Politeness died yesterday. Some would say it had been wasting away for years, coughing weakly in a mask on a park bench, ignored by strangers on their phones. Others insist it was assassinated long ago, perhaps in the ladies’ room of an airport. Someone who had been raised in a house, presumably by human beings, left behind a grudge against humanity in the sink, on the floor, on the toilet seat.

Bellum omnium contra omnes. Everyone is at war with everyone else.
Thomas Hobbes, whom nobody likes to read but wants to quote, neatly argued that man without authority becomes a wolf. He said life was “nasty, brutish and short”, but this might equally apply to the lifespan of civility in our times. In the airline cabin, we encounter the Hobbesian wolf—in all gender representations—in full voice. They are on their third beer before the seatbelt sign has gone off. They watch devotional videos on their mobile phones and try to proselytise, using just nonchalance. They declaim with great energy when anyone interrupts this holy business by dialling their number. But gods help the person who requests them to use earphones!
This wolf is a devotee of Niccolò Machiavelli, without even knowing it yet. Machiavelli, the patron saint of cunning, believed appearances matter more than sincerity; rule requires guile. What counts is not kindness but performance. The loud talker is convinced that he is more important than the quiet reader. The person who leaves the loo filthy is assured they will never be caught, and therefore never shamed. In such a world, etiquette is not merely forgotten; it is actively despised. To be considerate is to be weak, and weakness, as Machiavelli told his prince, is a sin in the economy of power.
The erosion of empathy is everywhere visible. It is also often a self-defeating phenomenon. When the lights dim and the magic begins in a theatre, the blast of a tasteless ringtone or a ping accompanying a screen glowing like a miniature sun makes the neighbours go tut-tutting—or if you are like my film critic friend, screaming at the offenders. The offender’s experience of the magic is also disrupted. But they rarely apologise, either to others or themselves. Apologies in public spaces are relics from the past, like fountain pens and long courtships, pleasant but past their utility.

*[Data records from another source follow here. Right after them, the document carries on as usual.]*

(** X4. A source other than "currents" and "winds" makes [load_data]
    raise the ValueError of the source, whatever the dates, the
    directory and the files are. *)
Theorem load_data_rejects_other_sources start end_ bbox data_directory source :
  source <> "currents"%string -> source <> "winds"%string ->
  utils.load_data Dataset DataArray' glob open_mfdataset ds_drop ds_squeeze
                  ds_rename ds_sel_time_load ds_var
                  start end_ bbox data_directory source
  = Raise (ValueError "Source must be currents or winds.").
Proof.
  intros Hc Hw. unfold utils.load_data.
  apply String.eqb_neq in Hc, Hw. rewrite Hc, Hw. reflexivity.
Qed.

End GridStoreMore.

Lemma load_data_rejects_other_sources_witness :
  "tides"%string <> "currents"%string /\ "tides"%string <> "winds"%string
  /\ utils.load_data unit unit (fun _ => []) (fun _ => Ok tt) (fun _ _ => Ok tt)
                     (fun d => d) (fun _ _ => Ok tt) (fun _ _ _ => Ok tt)
                     (fun _ _ => Ok tt) 0 86400 [] "data" "tides"
     = Raise (ValueError "Source must be currents or winds.").
Proof.
  split; [discriminate|]. split; [discriminate|].
  apply (load_data_rejects_other_sources unit unit (fun _ => []) (fun _ => Ok tt)
           (fun _ _ => Ok tt) (fun d => d) (fun _ _ => Ok tt) (fun _ _ _ => Ok tt)
           (fun _ _ => Ok tt) 0 86400 [] "data" "tides"); discriminate.
Defined.

(** ** chart.py *)

Section ChartMore.
Variable WeightedGrid : Type.
Variable from_map : DataArray -> nat -> result WeightedGrid.
Variable xoak_set_index : DataArray -> result unit.
Variable Dataset : Type.
Variable glob : string -> list string.
Variable open_mfdataset : list string -> result Dataset.
Variable ds_drop : string -> Dataset -> result Dataset.
Variable ds_squeeze : Dataset -> Dataset.
Variable ds_rename : list (string * string) -> Dataset -> result Dataset.
Variable ds_sel_time_load :
  Calendar.Timestamp -> Calendar.Timestamp -> Dataset -> result Dataset.
Variable ds_var : string -> Dataset -> result DataArray.

Abbreviation Chart' := (chart.Chart WeightedGrid).
Abbreviation load' :=
  (chart.load WeightedGrid from_map xoak_set_index Dataset glob open_mfdataset
              ds_drop ds_squeeze ds_rename ds_sel_time_load ds_var).
Abbreviation load_data' :=
  (utils.load_data Dataset DataArray glob open_mfdataset ds_drop ds_squeeze
                   ds_rename ds_sel_time_load ds_var).

(** X5. [Chart.load] never gets to the coordinate vectors and the grid:
    it raises and leaves [waves_all], [longitudes], [latitudes] and
    [grid] as they were.  When the currents and the winds load, they are
    stored in the chart and the error is the ValueError of the "waves"
    source. *)
Theorem load_stops_before_grid (data_dir : string) (c : Chart') :
  (exists e, snd (load' data_dir c) = Raise e)
  /\ chart.waves_all (fst (load' data_dir c)) = chart.waves_all c
  /\ chart.longitudes (fst (load' data_dir c)) = chart.longitudes c
  /\ chart.latitudes (fst (load' data_dir c)) = chart.latitudes c
  /\ chart.grid (fst (load' data_dir c)) = chart.grid c
  /\ (forall currents winds,
         load_data' (chart.start_date c) (chart.end_date c) (chart.bbox c)
                    data_dir "currents" = Ok currents ->
         load_data' (chart.start_date c) (chart.end_date c) (chart.bbox c)
                    data_dir "winds" = Ok winds ->
         load' data_dir c
         = (chart.set_wind_all WeightedGrid winds
              (chart.set_current_all WeightedGrid currents
                 (chart.set_data_dir WeightedGrid data_dir c)),
            Raise (ValueError "Source must be currents or winds."))).
Proof.
  unfold chart.load, chart.bind, chart.assign, chart.eval, chart.load_data. cbn.
  destruct (utils.load_data _ _ _ _ _ _ _ _ _ _ _ _ _ "currents") as [uv|e]; cbn.
  - destruct (utils.load_data _ _ _ _ _ _ _ _ _ _ _ _ _ "winds") as [uv'|e']; cbn.
    + repeat split; eauto. intros currents winds [= <-] [= <-]. reflexivity.
    + repeat split; eauto. intros currents winds _ [=].
  - repeat split; eauto. intros currents winds [=].
Qed.

(** X6. On a chart whose currents are not loaded, [isLand],
    [find_closest_land] and [find_closest_water] raise AttributeError,
    and so does [interpolate], which leaves the chart as it was. *)
Theorem unloaded_chart_raises bearing (c : Chart') (lon lat r : Q) date duration :
  chart.u_current_all c = None ->
  chart.isLand c lon lat = Raise AttributeError
  /\ chart.find_closest_land bearing c lon lat r = Raise AttributeError
  /\ chart.find_closest_water c lon lat r = Raise AttributeError
  /\ chart.interpolate date duration c = (c, Raise AttributeError).
Proof.
  intros H.
  unfold chart.isLand, chart.find_closest_land, chart.find_closest_water,
    chart.selected_radius, chart.interpolate, chart.bind, chart.eval.
  rewrite H. cbn. auto.
Qed.

(** X7. On a chart whose current fields lie on the same regular grid,
    [isLand] at the coordinates of a node of the grid tells whether the u
    or the v component is missing at that node, at the start date of the
    chart when it is a time stamp of the fields. *)
Theorem isLand_at_node (c : Chart') u v lons lats it ilon ilat (qlon qlat : Q) :
  chart.u_current_all c = Some u -> chart.v_current_all c = Some v ->
  regular_grid u = true ->
  time v = time u -> longitude v = longitude u -> latitude v = latitude u ->
  longitude u = Arr1 lons -> latitude u = Arr1 lats ->
  get_loc (chart.start_date c) (time u) = Ok it ->
  List.nth_error lons ilon = Some qlon -> List.nth_error lats ilat = Some qlat ->
  chart.isLand c qlon qlat
  = Ok (isnan (values u it ilat ilon) || isnan (values v it ilat ilon)).
Proof.
  intros Hu Hv Hreg Ht Hlon Hlat Elon Elat Hit Hilon Hilat.
  apply regular_grid_ok in Hreg as (lons' & lats' & Elon' & Elat' & Hat & Halon & Halat).
  rewrite Elon in Elon'. injection Elon' as <-.
  rewrite Elat in Elat'. injection Elat' as <-.
  unfold chart.isLand. rewrite Hu, Hv. cbn.
  rewrite (sel_nearest_at_node u _ it lons lats ilon ilat qlon qlat) by assumption.
  cbn.
  rewrite (sel_nearest_at_node v _ it lons lats ilon ilat qlon qlat)
    by (rewrite ?Ht, ?Hlon, ?Hlat; assumption).
  reflexivity.
Qed.

End ChartMore.

Lemma unloaded_chart_raises_witness :
  chart.u_current_all (chart.__init__ unit [] 0 86400) = None
  /\ chart.isLand (chart.__init__ unit [] 0 86400) (0#1) (0#1) = Raise AttributeError
  /\ chart.interpolate 0 1 (chart.__init__ unit [] 0 86400)
     = (chart.__init__ unit [] 0 86400, Raise AttributeError).
Proof.
  split; [reflexivity|].
  destruct (unloaded_chart_raises unit (fun _ _ => 0%R) (chart.__init__ unit [] 0 86400)
              (0#1) (0#1) (1#1) 0 1 eq_refl) as (H1 & _ & _ & H4).
  split; [exact H1|exact H4].
Defined.

Lemma isLand_at_node_witness :
  chart.u_current_all (chart_of coast coast) = Some coast
  /\ regular_grid coast = true
  /\ get_loc (chart.start_date (chart_of coast coast)) (time coast) = Ok 0%nat
  /\ List.nth_error [0#1; 1#1] 1 = Some (1#1)
  /\ chart.isLand (chart_of coast coast) (1#1) (0#1)
     = Ok (isnan (values coast 0 0 1) || isnan (values coast 0 0 1)).
Proof.
  split; [reflexivity|]. split; [reflexivity|]. split; [reflexivity|].
  split; [reflexivity|].
  apply (isLand_at_node unit (chart_of coast coast) coast coast
           [0#1; 1#1] [0#1] 0%nat 1%nat 0%nat (1#1) (0#1)); reflexivity.
Defined.

(** *** The two searches *)

Lemma distance_km_square_degrees lon lat lon' lat' :
  distance_km lon lat lon' lat'
  = (r_earth * PI / 180 * sqrt (Q2R (square_degrees lon lat lon' lat'))
     * cos (Q2R lat * PI / 180))%R.
Proof.
  unfold distance_km, square_degrees.
  rewrite Q2R_plus, !Q2R_mult, !Q2R_minus. do 3 f_equal. ring.
Qed.

Lemma square_degrees_nonneg lon lat lon' lat' :
  (0 <= Q2R (square_degrees lon lat lon' lat'))%R.
Proof.
  unfold square_degrees. rewrite Q2R_plus, !Q2R_mult, !Q2R_minus.
  apply Rplus_le_le_0_compat; apply Rle_0_sqr.
Qed.

Lemma cos_latitude_pos (latitude : Q) :
  (-90 # 1 < latitude)%Q -> (latitude < 90 # 1)%Q ->
  (0 < cos (Q2R latitude * PI / 180))%R.
Proof.
  intros Hlo Hhi. apply Qlt_Rlt in Hlo, Hhi. rewrite Q2R_m90 in Hlo.
  rewrite Q2R_90 in Hhi. pose proof PI_RGT_0 as Hpi.
  apply cos_gt_0; nra.
Qed.

(** Away from the poles, the order of the distances in kilometres is
    the order of the distances in degrees. *)
Lemma distance_km_le_square_degrees lon lat a b a' b' :
  (-90 # 1 < lat)%Q -> (lat < 90 # 1)%Q ->
  (distance_km lon lat a b <= distance_km lon lat a' b')%R
  <-> (square_degrees lon lat a b <= square_degrees lon lat a' b')%Q.
Proof.
  intros Hlo Hhi. rewrite !distance_km_square_degrees. unfold r_earth.
  pose proof (cos_latitude_pos lat Hlo Hhi) as Hc.
  pose proof PI_RGT_0 as Hpi.
  pose proof (square_degrees_nonneg lon lat a b) as Hn.
  pose proof (square_degrees_nonneg lon lat a' b') as Hn'.
  set (k := (6371 * PI / 180)%R).
  assert (Hk : (0 < k)%R) by (unfold k; lra).
  split.
  - intros H. apply Rle_Qle. apply sqrt_le_0; [exact Hn|exact Hn'|].
    apply Rmult_le_reg_r with (r := cos (Q2R lat * PI / 180)); [exact Hc|].
    apply Rmult_le_reg_l with (r := k); [exact Hk|].
    rewrite <- !Rmult_assoc. exact H.
  - intros H. apply Qle_Rle in H. apply sqrt_le_1 in H; [|exact Hn|exact Hn'].
    apply Rmult_le_compat_r; [lra|]. apply Rmult_le_compat_l; [lra|exact H].
Qed.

“Be tolerant with others and strict with yourself,” said Marcus Aurelius, the Stoic emperor, to himself. The inverted indulgence of the self, coupled with intolerance toward others, defines us today. The surge of entitlement in public space—whether in traffic, theatre, or marketplace—suggests not a collapse of knowledge of virtue, but its willful abandonment in favour of convenience.
Contemporary discourtesy produces suffering gratuitously: the loud ringtone, the impatient shove, the public rant on social media. Each is a refusal of mindfulness, a failure of what the Buddhist tradition names karuṇā (compassion). All failures of the Tagorean ideal of a shared song of humanity. But it’s not just about the philosophical or the spiritual. Ambedkar conceptualised democracy not only as a political system but “a mode of associated living,” mandating recognition of the dignity of others.
Paradoxically, we have never spoken more about empathy, mindfulness, or civility and embodied them less. The blast of aphorisms by Aurelius on social media, Buddha statues in gardens, driveways, and loos, Gandhi on currency notes, and empathy dead. This is not a call to arms to foist forks and knives on the world or teach everyone that Pinot Grigio can only be drunk before 5 pm. It’s the opposite. The basic recognition that other people feel the way we do has been buried.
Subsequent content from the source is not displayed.